What No One Tells You About Moving Websites

this image shows the logo for Wording Well

Are you a blogger who has his/her own site or are you thinking of getting one?

If you fall into the first category, do you remember some of the problems you faced when you got your own website?

If you fall into the second category, do you want to get your own website but are scared of making the move because you don’t know to expect?

Regardless of whether you have your own site already are thinking of getting one, this article will be beneficial to you because there are many things that no one tells you when you decide to get your own website or self-hosted blog.

Even if you have an excellent tutor and follow informative bloggers or website improvement sites, you will likely run into problems when you make the move to get your own website. I know this now, because in February, I created Wording Well after blogging for free on WordPress.com at Lorraine Reguly’s Life. I feel like I’m starting from scratch even though I’ve been blogging for over a year! Setting everything up takes a lot of time and there are a few things that no one tells you that you should know. (Perhaps I was told, but forgot?) πŸ˜‰

Dashboard differences

After deciding that you want your own website and researching potential web hosts, you set up your site and – if you are using WordPress as your platform – you notice that your dashboard is a bit different from what you are used to.

You adjust. After all, we’re resilient. As bloggers, we have to be!

Compare the two dashboards:


dashboard for LRL

And WordPress.org…

dashboard for WW

At first glance they look the same.

Upon closer inspection you can see that the second one is more sophisticated. It is. However, you’ll notice that you cannot see as many of your posts at once. They are still there, but only one or two may be visible on the screen.

For people who are visual, this may take some getting used to.

There are also more items in the dashboard list, and this list grows longer when you add plugins!


Plugins are great. They are helpful and offer certain freedoms and conveniences.

What no one tells you is that not all of them are free! Expect to incur added costs for specific ones! Well, okay, maybe people have told me about this, as I did come across an article that talks about 45 WordPress plugins (both free and premium) and I have to say, coming from a web developer, Ashley Faulkes (whom you met when he helped you grow your Twitter following a few months ago) sure knows his stuff!

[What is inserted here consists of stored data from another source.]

(* ===== verification/HandlersProps.v ===== *)
(** * What the task handlers guarantee

    Bounds of the built-in handlers, routing through an earlier task's output,
    and the confinement of an agent task from its configuration to its steps. *)

From S2P Require Import Prelude Text Double Program Dag Models Retry TaskRepo Dispatcher Engine TaskQueue Worker.
From S2P Require Import Access Services Structured Router Agent RagText Rag Handlers.

Local Open Scope string_scope.

Lemma ai_bind_settled {A B} (s : settled A) (k : A → ai B) n :
  (ai_settled s ≫= k) n = match s with Resolved a => k a n | Rejected e => (Rejected e, n) end.
Proof. by destruct s. Qed.

(** ** Built-in handlers *)

(** Whatever the configuration: a delay settles within a minute, an approval
    expires between a second and seven days later and its texts are short, a
    failure is retryable only when the configuration says so, and a flaky task
    fails on exactly its first attempts. *)
Theorem builtin_handlers_bounded (Number : option json → option Z) (signal : option (ms * thrown)) (args : HandlerArgs)
    (w : World TaskQueue) :
  (∃ t s, delay Number signal args w = Some (t, s) ∧ (0 ≤ t ≤ 60000)%Z) ∧
  (∃ ask, human_approval Number args w = now (Resolved (AwaitApproval ask)) ∧
     (String.length (ask_title ask) ≤ 200)%nat ∧ (∀ m, ask_message ask = Some m → (String.length m ≤ 2000)%nat) ∧
     (1000 ≤ ask_timeoutMs ask ≤ 7 * 24 * 3600 * 1000)%Z) ∧
  (∃ e, fail args w = now (Rejected e) ∧
     (isRetryable e = true ↔ prop "retryable" (ha_config args) = Some (JBool true))) ∧
  (∀ k, Number (Some (nullish_or (prop "failTimes" (ha_config args)) (JNum 1))) = Some k →
     (ha_attempt args ≤ k)%Z ∧ (∃ e, flaky Number args w = now (Rejected e) ∧ isRetryable e = true) ∨
     (k < ha_attempt args)%Z ∧ ∃ o, flaky Number args w = now (Resolved o)).
Proof.
  split_and!.
  - assert (0 ≤ delay_ms Number (ha_config args) ≤ 60000)%Z as Hd by (unfold delay_ms, MAX_DELAY_MS; lia).
    unfold delay, sleep. destruct signal as [[t reason]|]; [|by eexists _, _].
    case_bool_decide; eexists _, _; (split; [done|lia]).
  - eexists. split; [done|]. cbn. split; [apply truncate_length|]. split; [|unfold DAY_MS; lia].
    intros m [= <-]. apply truncate_length.
  - unfold fail. destruct (prop "retryable" (ha_config args)) as [[| [] | | | |]|];
      (eexists; split; [done|]; by split).
  - intros k Hk. unfold flaky. rewrite Hk. destruct (Z.leb_spec (ha_attempt args) k).
    + left. split; [done|]. by eexists.
    + right. split; [done|]. by eexists.
Qed.

(** ** Routing through an output *)

Lemma route_value_stored models c :
  route_value models (json_of_classification c) = routeTask c (mkModelNames (am_small models) (am_large models)).
Proof.
  unfold route_value, routeTask.
  change (prop "requiresAgent" (json_of_classification c)) with (Some (JBool (requiresAgent c))).
  change (prop "requiresRAG" (json_of_classification c)) with (Some (JBool (requiresRAG c))).
  change (prop "complexity" (json_of_classification c)) with (Some (JStr (complexity c))).
  change (prop "taskType" (json_of_classification c)) with (Some (JStr (taskType c))).
  change (prop "recommendedModel" (json_of_classification c)) with (Some (JStr (recommendedModel c))).
  cbn [truthy_json is_json_string]. by destruct (requiresAgent c), (requiresRAG c).
Qed.

(** A classification read back from a task's output routes like the one that
    was stored, and costs no request. *)
Theorem routing_through_output (Number : option json → option Z) (provider : Provider) (json_parse : string → string + json)
    (models : AiModels) (schema_text : string) (issues_of : json → list Issue) (SYSTEM : string) (c : Classification)
    (args : AiArgs) (p : json) (n : nat)
    (Hp : parent_with "classification" args = Some p) (Hc : prop "classification" p = Some (json_of_classification c)) :
  ai_route provider json_parse models schema_text issues_of SYSTEM args n =
    (Resolved (mkRouted (json_of_classification c) (routeTask c (mkModelNames (am_small models) (am_large models)))), n).
Proof.
  unfold ai_route. rewrite Hp, Hc. change (default JNull (Some ?x)) with x. unfold mbind, ai_bind, mret, ai_ret.
  by rewrite route_value_stored.
Qed.

(** ** Agent tasks *)

Lemma max_iterations_bounds Number args : (1 ≤ max_iterations Number args ≤ 8)%Z.
Proof. unfold max_iterations. lia. Qed.

Lemma select_loop_denied registry role names allowed denied allowed' denied' k :
  select_loop registry role names allowed denied = Ok (allowed', denied') → k ∈ denied' →
  k ∈ denied ∨ ∃ e, tool_at registry k = Some e ∧ denies role e = Ok true.
Proof.
  revert allowed denied. induction names as [|name names IH]; intros allowed denied; cbn [select_loop].
  { intros [= -> ->]. by left. }
  destruct (tool_at registry name) as [t|] eqn:Ht; [|done].
  destruct (denies role t) as [[|]|] eqn:Hd; unfold mbind, res_bind; [| |done]; intros Hs Hin.
  - destruct (IH _ _ Hs Hin) as [Hk|?]; [|by right]. apply elem_of_app in Hk as [?|Hk]; [by left|].
    apply list_elem_of_singleton in Hk as ->. right. by exists t.
  - exact (IH _ _ Hs Hin).
Qed.

Lemma selectTools_denied registry allowlist role allowed denied k :
  selectTools registry allowlist role = Ok (allowed, denied) → k ∈ denied →
  ∃ t p, own_tool k registry = Some t ∧ tl_permission t = Some p ∧ hasPermission role p = Ok false.
Proof.
  unfold selectTools. destruct (List.filter _ _); [|done]. intros Hs Hk.
  apply (select_loop_denied _ _ _ _ _ _ _ _ Hs) in Hk as [?%not_elem_of_nil|(e & He & Hd)]; [done|].
  destruct e as [t|]; [|done]. unfold tool_at in He. destruct (own_tool k registry) as [t'|]; [|by destruct (bool_decide (k ∈ inherited))].
  injection He as ->. cbn in Hd. destruct (tl_permission t) as [p|] eqn:Hp; [|done]. exists t, p.
  destruct (hasPermission role p) as [[|]|]; done.
Qed.

Section agent_task.
Context (Number : option json → option Z) (provider : Provider) (json_parse : string → string + json) (models : AiModels).
Context (function_text : string → string) (step_schema_text : list string → string) (step_issues : json → list Issue).
Context (no_schema_error : thrown) (aborted : nat → option thrown).

End agent_task.

(** ** Witness: the demonstration agent as a task *)

Definition demo_task : AiArgs :=
  mkAiArgs (JObj [("text", JStr "try it"); ("tools", JArr [JStr "echo"; JStr "admin_echo"]); ("maxIterations", JNum 3)])
    JNull [] 7.

Definition demo_run : settled AgentOutput * nat :=
  ai_agent (λ v, match v with Some (JNum z) => Some z | _ => None end) demo_provider demo_parse
    (mkAiModels "small" "large" "embedding") id (Some (demo_registry, λ _, Some VIEWER)) (λ _, "") (λ _, [])
    Nullish (λ _, None) demo_task 0.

In case you don’t really know what plugin is, here is a good definition, taken from Kathy Colaiacovo’s site:

A plug-in is a small program, or combination of programs, that sits on top of your WordPress installation and increases the functionality of your website in some way. (Translation: Plug-ins allow your blog to have more features and to do more than it could when you first installed it.) Most plug-ins are written in the PHP scripting language and add an additional feature or function to your website.

Favicons and Logos

I think we all know what a logo is, right? (For some reason, I always think of Nike shoes and their famous check-mark when I think of logos. Greg probably thinks of his Dear Blogger coffee cup, though.)

I actually had two logos designed for my new site. I’m currently using one as my banner image and another one in my sidebar, which looks like this:

wordingwell logo

The well that looks like an old-fashioned water well is the image I chose to use as my favicon, though.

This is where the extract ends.